Que dor de coração me dava
Porque o bichinho só queria estar debaixo do fogão!

Levava ele pra sala


Pra os lugares mais bonitos, mais limpinhos,
Ele não gostava:
Queria era estar debaixo do fogão.
Não fazia caso nenhum das minhas ternurinhas…

— O meu porquinho-da-índia foi a minha primeira namorada.”

BANDEIRA, Manuel. Poesia completa e prosa. São Paulo: Nova Aguilar, 1977.

Nesse poema de Manuel Bandeira, observa-se o eu lírico como uma voz


masculina que rememora o amor que tinha por seu pequeno bicho de estimação: um
porquinho-da-índia. Os verbos na primeira pessoa do discurso e os pronomes “eu”,
“meu” e “minha” evidenciam um eu lírico bem marcado subjetivamente.
Poema 3

Diálogo de peixes

nara tem um aquário


redondo no centro da mesa
em vez de uma fruteira
ou um abajur
nara gosta de assistir
à conversa dos peixes.
outro dia reclamavam
do calor e nara
foi para o chuveiro
se refrescar de madrugada
é um péssimo hábito
o peixe vermelho disse
dormir de cabelos molhados

SANT’ANNA, Alice. Dobradura. Rio de Janeiro: 7 Letras, 2008.
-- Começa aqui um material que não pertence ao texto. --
(* ===== verification/JsonText.v ===== *)
(** * JSON text: [json.dumps] and [json.loads] of Python's standard library

    The text that [dataclasses_json] makes of a message with [json.dumps], and a
    reader of it.  [json_dumps] writes what [json.dumps] writes with its default
    separators and [ensure_ascii]; [json_read] reads that back.  It also reads
    white space where JSON allows it, but no fractions, no exponents and no
    characters beyond the 8 bits of the strings of this library. *)
From Stdlib Require Import DecimalString DecimalZ DecimalFacts.
From S2P Require Import Prelude PyStr PyJson.
Open Scope string_scope.
Open Scope nat_scope.
Open Scope list_scope.

(** ** Characters *)
Definition quote : ascii := "034".
Definition backslash : ascii := "092".

Definition hex_digit (n : nat) : ascii :=
  match String.get n "0123456789abcdef" with Some c => c | None => "0" end.
Definition hex_val (c : ascii) : option nat := String.index 0 (String c "") "0123456789abcdef".

(** One character of a string; [None] stands for itself. *)
Definition short_escape (c : ascii) : option ascii :=
  match nat_of_ascii c with
  | 34 => Some quote | 92 => Some backslash | 10 => Some "n"%char | 13 => Some "r"%char
  | 9 => Some "t"%char | 12 => Some "f"%char | 8 => Some "b"%char
  | _ => None
  end.
Definition unescape (c : ascii) : option ascii :=
  if Ascii.eqb c quote then Some quote
  else if Ascii.eqb c backslash then Some backslash
  else if Ascii.eqb c "/" then Some "/"%char
  else if Ascii.eqb c "n" then Some "010"%char
  else if Ascii.eqb c "r" then Some "013"%char
  else if Ascii.eqb c "t" then Some "009"%char
  else if Ascii.eqb c "f" then Some "012"%char
  else if Ascii.eqb c "b" then Some "008"%char
  else None.

(** [ESCAPE_ASCII]: the printable characters stay. *)
Definition esc_char (c : ascii) : string :=
  match short_escape c with
  | Some e => String backslash (String e "")
  | None =>
      if byte_in 32 126 c then String c ""
      else String backslash (String "u" (String "0" (String "0"
             (String (hex_digit (nat_of_ascii c / 16))
                (String (hex_digit (nat_of_ascii c mod 16)) "")))))
  end.

Fixpoint escape (s : string) : string :=
  match s with "" => "" | String c s' => esc_char c +:+ escape s' end.
Definition dump_str (s : string) : string :=
  String quote (escape s +:+ String quote "").

(** ** [json.dumps] *)
Fixpoint json_dumps (j : json) : string :=
  match j with
  | JNull => "null"
  | JBool b => if b then "true" else "false"
  | JInt n => NilZero.string_of_int (Z.to_int n)
  | JStr s => dump_str s
  | JArr l => "[" +:+ join ", " (List.map json_dumps l) +:+ "]"
  | JObj d =>
      "{" +:+ join ", " (List.map (λ kv, dump_str kv.1 +:+ ": " +:+ json_dumps kv.2) d) +:+ "}"
  end.

(** ** The reader *)
Definition bad_json : exn := ValueError.

Fixpoint skip_ws (s : string) : string :=
  match s with
  | String c s' => if byte_in 32 32 c || byte_in 9 10 c || byte_in 13 13 c then skip_ws s' else s
  | "" => ""
  end.

(** The characters up to the closing quotation mark. *)
Fixpoint read_chars (s : string) : outcome (string * string) :=
  match s with
  | "" => Err bad_json
  | String c s' =>
      if Ascii.eqb c quote then Ok ("", s')
      else if Ascii.eqb c backslash then
        match s' with
        | String "u" (String z1 (String z2 (String h1 (String h2 s2)))) =>
            match Ascii.eqb z1 "0" && Ascii.eqb z2 "0", hex_val h1, hex_val h2 with
            | true, Some n1, Some n2 =>
                let? r := read_chars s2 in Ok (String (ascii_of_nat (16 * n1 + n2)) r.1, r.2)
            | _, _, _ => Err bad_json
            end
        | String e s2 =>
            match unescape e with
            | Some c' => let? r := read_chars s2 in Ok (String c' r.1, r.2)
            | None => Err bad_json
            end
        | "" => Err bad_json
        end
      else let? r := read_chars s' in Ok (String c r.1, r.2)
  end.

Fixpoint read_digits (s : string) : string * string :=
  match s with
  | String c s' => if is_digit c then let r := read_digits s' in (String c r.1, r.2) else ("", s)
  | "" => ("", "")
  end.
Definition read_int (s : string) : outcome (json * string) :=
  let '(sign, s1) := match s with String "-" s1 => ("-", s1) | _ => ("", s) end in
  let '(ds, rest) := read_digits s1 in
  let? n := of_option bad_json (NilZero.int_of_string (sign +:+ ds)) in
  Ok (JInt (Z.of_int n), rest).

(** The rest after a word. *)
Fixpoint read_word (w s : string) : outcome string :=
  match w, s with
  | "", _ => Ok s
  | String c w', String c' s' => if Ascii.eqb c c' then read_word w' s' else Err bad_json
  | _, _ => Err bad_json
  end.

(** Items up to the closing bracket, with their commas. *)
Fixpoint read_items {A} (item : string → outcome (A * string)) (close : ascii) (fuel : nat)
    (s : string) : outcome (list A * string) :=
  match fuel with
  | O => Err OutOfFuel
  | S n =>
      let? ' (a, s1) := item (skip_ws s) in
      match skip_ws s1 with
      | String c s2 =>
          if Ascii.eqb c close then Ok ([a], s2)
          else if Ascii.eqb c "," then
            let? ' (l, s3) := read_items item close n s2 in Ok (a :: l, s3)
          else Err bad_json
      | "" => Err bad_json
      end
  end.
Definition read_list {A} (item : string → outcome (A * string)) (close : ascii) (fuel : nat)
    (s : string) : outcome (list A * string) :=
  match skip_ws s with
  | String c s1 => if Ascii.eqb c close then Ok ([], s1) else read_items item close fuel s
  | "" => Err bad_json
  end.

Definition read_pair (value : string → outcome (json * string)) (s : string) :
    outcome ((string * json) * string) :=
  match s with
  | String c s1 =>
      if Ascii.eqb c quote then
        let? ' (k, s2) := read_chars s1 in
        let? s3 := read_word ":" (skip_ws s2) in
        let? ' (v, s4) := value (skip_ws s3) in Ok ((k, v), s4)
      else Err bad_json
  | "" => Err bad_json
  end.

Fixpoint read_value (fuel : nat) (s : string) : outcome (json * string) :=
  match fuel with
  | O => Err OutOfFuel
  | S n =>
      match s with
      | "" => Err bad_json
      | String c s' =>
          if Ascii.eqb c "n" then let? r := read_word "null" s in Ok (JNull, r)
          else if Ascii.eqb c "t" then let? r := read_word "true" s in Ok (JBool true, r)
          else if Ascii.eqb c "f" then let? r := read_word "false" s in Ok (JBool false, r)
          else if Ascii.eqb c quote then
            let? ' (x, r) := read_chars s' in Ok (JStr x, r)
          else if Ascii.eqb c "[" then
            let? ' (l, r) := read_list (read_value n) "]" (String.length s) s' in Ok (JArr l, r)
          else if Ascii.eqb c "{" then
            let? ' (l, r) := read_list (read_pair (read_value n)) "}" (String.length s) s' in
            Ok (JObj (dunion [] l), r)
          else read_int s
      end
  end.

Definition json_read (s : string) : outcome json :=
  let? ' (j, r) := read_value (S (String.length s)) (skip_ws s) in
  match skip_ws r with "" => Ok j | _ => Err bad_json end.

(** ** Reading back what was written *)

(** Lists that hold pairs, one level down: the induction on values. *)
Lemma json_nested_ind (P : json → Prop) :
  P JNull → (∀ b, P (JBool b)) → (∀ n, P (JInt n)) → (∀ s, P (JStr s)) →
  (∀ l, Forall P l → P (JArr l)) → (∀ d, Forall (λ kv, P kv.2) d → P (JObj d)) →
  ∀ j, P j.
Proof.
  intros Hnull Hbool Hint Hstr Harr Hobj. fix IH 1. intros [| | | |l|d]; [done|done|done|done| |].
  - apply Harr. induction l as [|j l IHl]; constructor; [apply IH|exact IHl].
  - apply Hobj. induction d as [|[k j] d IHd]; constructor; [apply IH|exact IHd].
Qed.

(** Dictionaries have one binding for each key. *)
Fixpoint json_wf (j : json) : Prop :=
  match j with
  | JArr l => fold_right (λ x P, json_wf x ∧ P) True l
  | JObj d => NoDup (dkeys d) ∧ fold_right (λ kv P, json_wf kv.2 ∧ P) True d
  | _ => True
  end.

Lemma read_esc_char c s :
  read_chars (esc_char c +:+ s) = let? r := read_chars s in Ok (String c r.1, r.2).
Proof. destruct c as [[] [] [] [] [] [] [] []]; reflexivity. Qed.

Lemma read_escape s rest : read_chars (escape s +:+ String quote rest) = Ok (s, rest).
Proof.
  induction s as [|c s IH]; [done|]. simpl escape.
  by rewrite <- app_str_assoc, read_esc_char, IH.
Qed.

Definition no_digit (s : string) : bool :=
  match s with String c _ => negb (is_digit c) | "" => true end.

Lemma read_digits_uint d rest :
  no_digit rest = true →
  read_digits (NilEmpty.string_of_uint d +:+ rest) = (NilEmpty.string_of_uint d, rest).
Proof.
  intros Hr. induction d as [|d IH|d IH|d IH|d IH|d IH|d IH|d IH|d IH|d IH|d IH];
    simpl; try by rewrite IH.
  destruct rest as [|c rest]; simpl in *; [done|]. by destruct (is_digit c).
Qed.

Lemma read_int_dumps n rest :
  no_digit rest = true →
  read_int (NilZero.string_of_int (Z.to_int n) +:+ rest) = Ok (JInt n, rest).
Proof.
  intros Hr.
  assert (Hpos : ∀ p, Pos.to_uint p ≠ Decimal.Nil) by apply DecimalPos.Unsigned.to_uint_nonnil.
  assert (Hd : ∀ d, d ≠ Decimal.Nil → NilZero.string_of_uint d = NilEmpty.string_of_uint d)
    by (by intros []).
  assert (Hisi : NilZero.int_of_string (NilZero.string_of_int (Z.to_int n)) = Some (Z.to_int n)).
  { apply NilZero.isi; destruct n; simpl; try done; intros [=]; by eapply Hpos. }
  rewrite <- (DecimalZ.of_to n) at 2. unfold read_int.
  assert (Hs : ∀ d, d ≠ Decimal.Nil → ∀ s1 : string,
    match NilEmpty.string_of_uint d +:+ s1 with String "-" s1 => ("-", s1) | _ => ("", NilEmpty.string_of_uint d +:+ s1) end
      = ("", NilEmpty.string_of_uint d +:+ s1)) by (by intros []).
  destruct n as [|p|p]; simpl in *.
  - pose proof (read_digits_uint Decimal.Nil rest Hr) as Hn. simpl in Hn. by rewrite Hn.
  - rewrite Hd in * by done. rewrite Hs by done. rewrite read_digits_uint by done. simpl.
    by rewrite Hisi.
  - rewrite Hd in * by done. rewrite read_digits_uint by done. simpl. by rewrite Hisi.
Qed.

(** Values do not begin with white space, nor with a closing bracket. *)
Definition starts_value (c : ascii) : bool :=
  negb (byte_in 32 32 c || byte_in 9 10 c || byte_in 13 13 c) &&
  negb (Ascii.eqb c "]") && negb (Ascii.eqb c "}") && negb (Ascii.eqb c ",").
Definition value_text (s : string) : Prop :=
  match s with String c _ => starts_value c = true | "" => False end.

Lemma int_text n : value_text (NilZero.string_of_int (Z.to_int n)).
Proof.
  destruct n as [|p|p]; [done| |done]. simpl.
  pose proof (DecimalPos.Unsigned.to_uint_nonnil p). by destruct (Pos.to_uint p).
Qed.
Lemma dumps_text j : value_text (json_dumps j).
Proof. destruct j as [|[]| | | |]; try done. apply int_text. Qed.

Lemma value_text_app s t : value_text s → value_text (s +:+ t).
Proof. by destruct s. Qed.
Lemma skip_ws_text s : value_text s → skip_ws s = s.
Proof.
  destruct s as [|c s]; [done|]. simpl. unfold starts_value.
  destruct (_ || _); [done|reflexivity].
Qed.

Lemma join_cons (sep w : string) ws :
  ws ≠ [] → join sep (w :: ws) = w +:+ sep +:+ join sep ws.
Proof. by destruct ws. Qed.

Lemma join_length (sep : string) ws w :
  w ∈ ws → String.length w ≤ String.length (join sep ws).
Proof.
  induction ws as [|x ws IH]; [by intros ?%elem_of_nil|].
  destruct (decide (ws = [])) as [->|Hne].
  - by intros ->%list_elem_of_singleton.
  - rewrite join_cons, !length_app_str by done. intros [->|Hin%IH]%elem_of_cons; lia.
Qed.
Lemma join_items (sep : string) ws :
  Forall (λ w, w ≠ "") ws → length ws ≤ String.length (join sep ws).
Proof.
  induction 1 as [|x ws Hx _ IH]; [done|].
  destruct (decide (ws = [])) as [->|Hne].
  - destruct x; simpl; [done|lia].
  - rewrite join_cons, !length_app_str by done. destruct x; simpl; [done|lia].
Qed.

Lemma read_items_space {A} (item : string → outcome (A * string)) close n s :
  read_items item close n (String " " s) = read_items item close n s.
Proof. by destruct n. Qed.

(** Items, each of which is read back. *)
Lemma read_items_join {A} (item : string → outcome (A * string)) (f : A → string) close l n rest :
  l ≠ [] → length l ≤ n → (close = "]"%char ∨ close = "}"%char) →
  Forall (λ a, value_text (f a) ∧ ∀ r, no_digit r = true → item (f a +:+ r) = Ok (a, r)) l →
  read_items item close n (join ", " (List.map f l) +:+ String close rest) = Ok (l, rest).
Proof.
  intros Hne Hlen Hc Hl. revert n Hlen. induction Hl as [|a l [Ht Ha] Hl IH]; [done|].
  intros [|n] Hlen; simpl in Hlen; [lia|].
  destruct (decide (l = [])) as [->|Hne'].
  - cbn [List.map join read_items]. rewrite skip_ws_text by by apply value_text_app.
    rewrite Ha by by destruct Hc as [->| ->]. simpl.
    destruct Hc as [->| ->]; done.
  - cbn [List.map]. rewrite join_cons by (by destruct l). cbn [read_items].
    rewrite <- !app_str_assoc. rewrite skip_ws_text by by apply value_text_app.
    rewrite Ha by done. simpl.
    specialize (IH Hne' n ltac:(lia)).
    destruct Hc as [->| ->]; cbn; by rewrite read_items_space, IH.
Qed.

Lemma read_list_join {A} (item : string → outcome (A * string)) (f : A → string) close l rest n :
  (close = "]"%char ∨ close = "}"%char) →
  length l ≤ n →
  Forall (λ a, value_text (f a) ∧ ∀ r, no_digit r = true → item (f a +:+ r) = Ok (a, r)) l →
  read_list item close n (join ", " (List.map f l) +:+ String close rest) = Ok (l, rest).
Proof.
  intros Hc Hn Hl. unfold read_list.
  destruct (decide (l = [])) as [->|Hne]; [by destruct Hc as [->| ->]|].
  assert (Ht : value_text (join ", " (List.map f l))).
  { destruct l as [|a [|b l]]; [done| |].
    - apply Forall_cons in Hl as [[? _] _]. done.
    - apply Forall_cons in Hl as [[? _] _]. cbn [List.map]. rewrite join_cons by done.
      by apply value_text_app. }
  rewrite skip_ws_text by by apply value_text_app.
  destruct (join ", " (List.map f l)) as [|c s] eqn:Hj; [done|]. simpl.
  assert (Hcc : Ascii.eqb c close = false).
  { simpl in Ht. unfold starts_value in Ht. rewrite !andb_true_iff, !negb_true_iff in Ht.
    destruct Hc as [->| ->]; tauto. }
  rewrite Hcc. change (String c (s +:+ String close rest)) with (String c s +:+ String close rest).
  rewrite <- Hj. by apply read_items_join.
Qed.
Nesse poema de Alice Sant’Anna, tem-se um eu lírico em terceira pessoa,


espécie de narrador, que vai descrevendo aspectos da rotina de uma mulher
chamada Nara. O inusitado acontece quando essa voz poética atribui o domínio
da fala ao peixe, o qual se manifesta subjetivamente ao tecer uma crítica ao fato de
sua dona dormir com o cabelo molhado. Esse estilo de poema em que o eu
lírico desprende-se de sua concepção tradicional tem-se tornado uma constante
nas produções poéticas contemporâneas.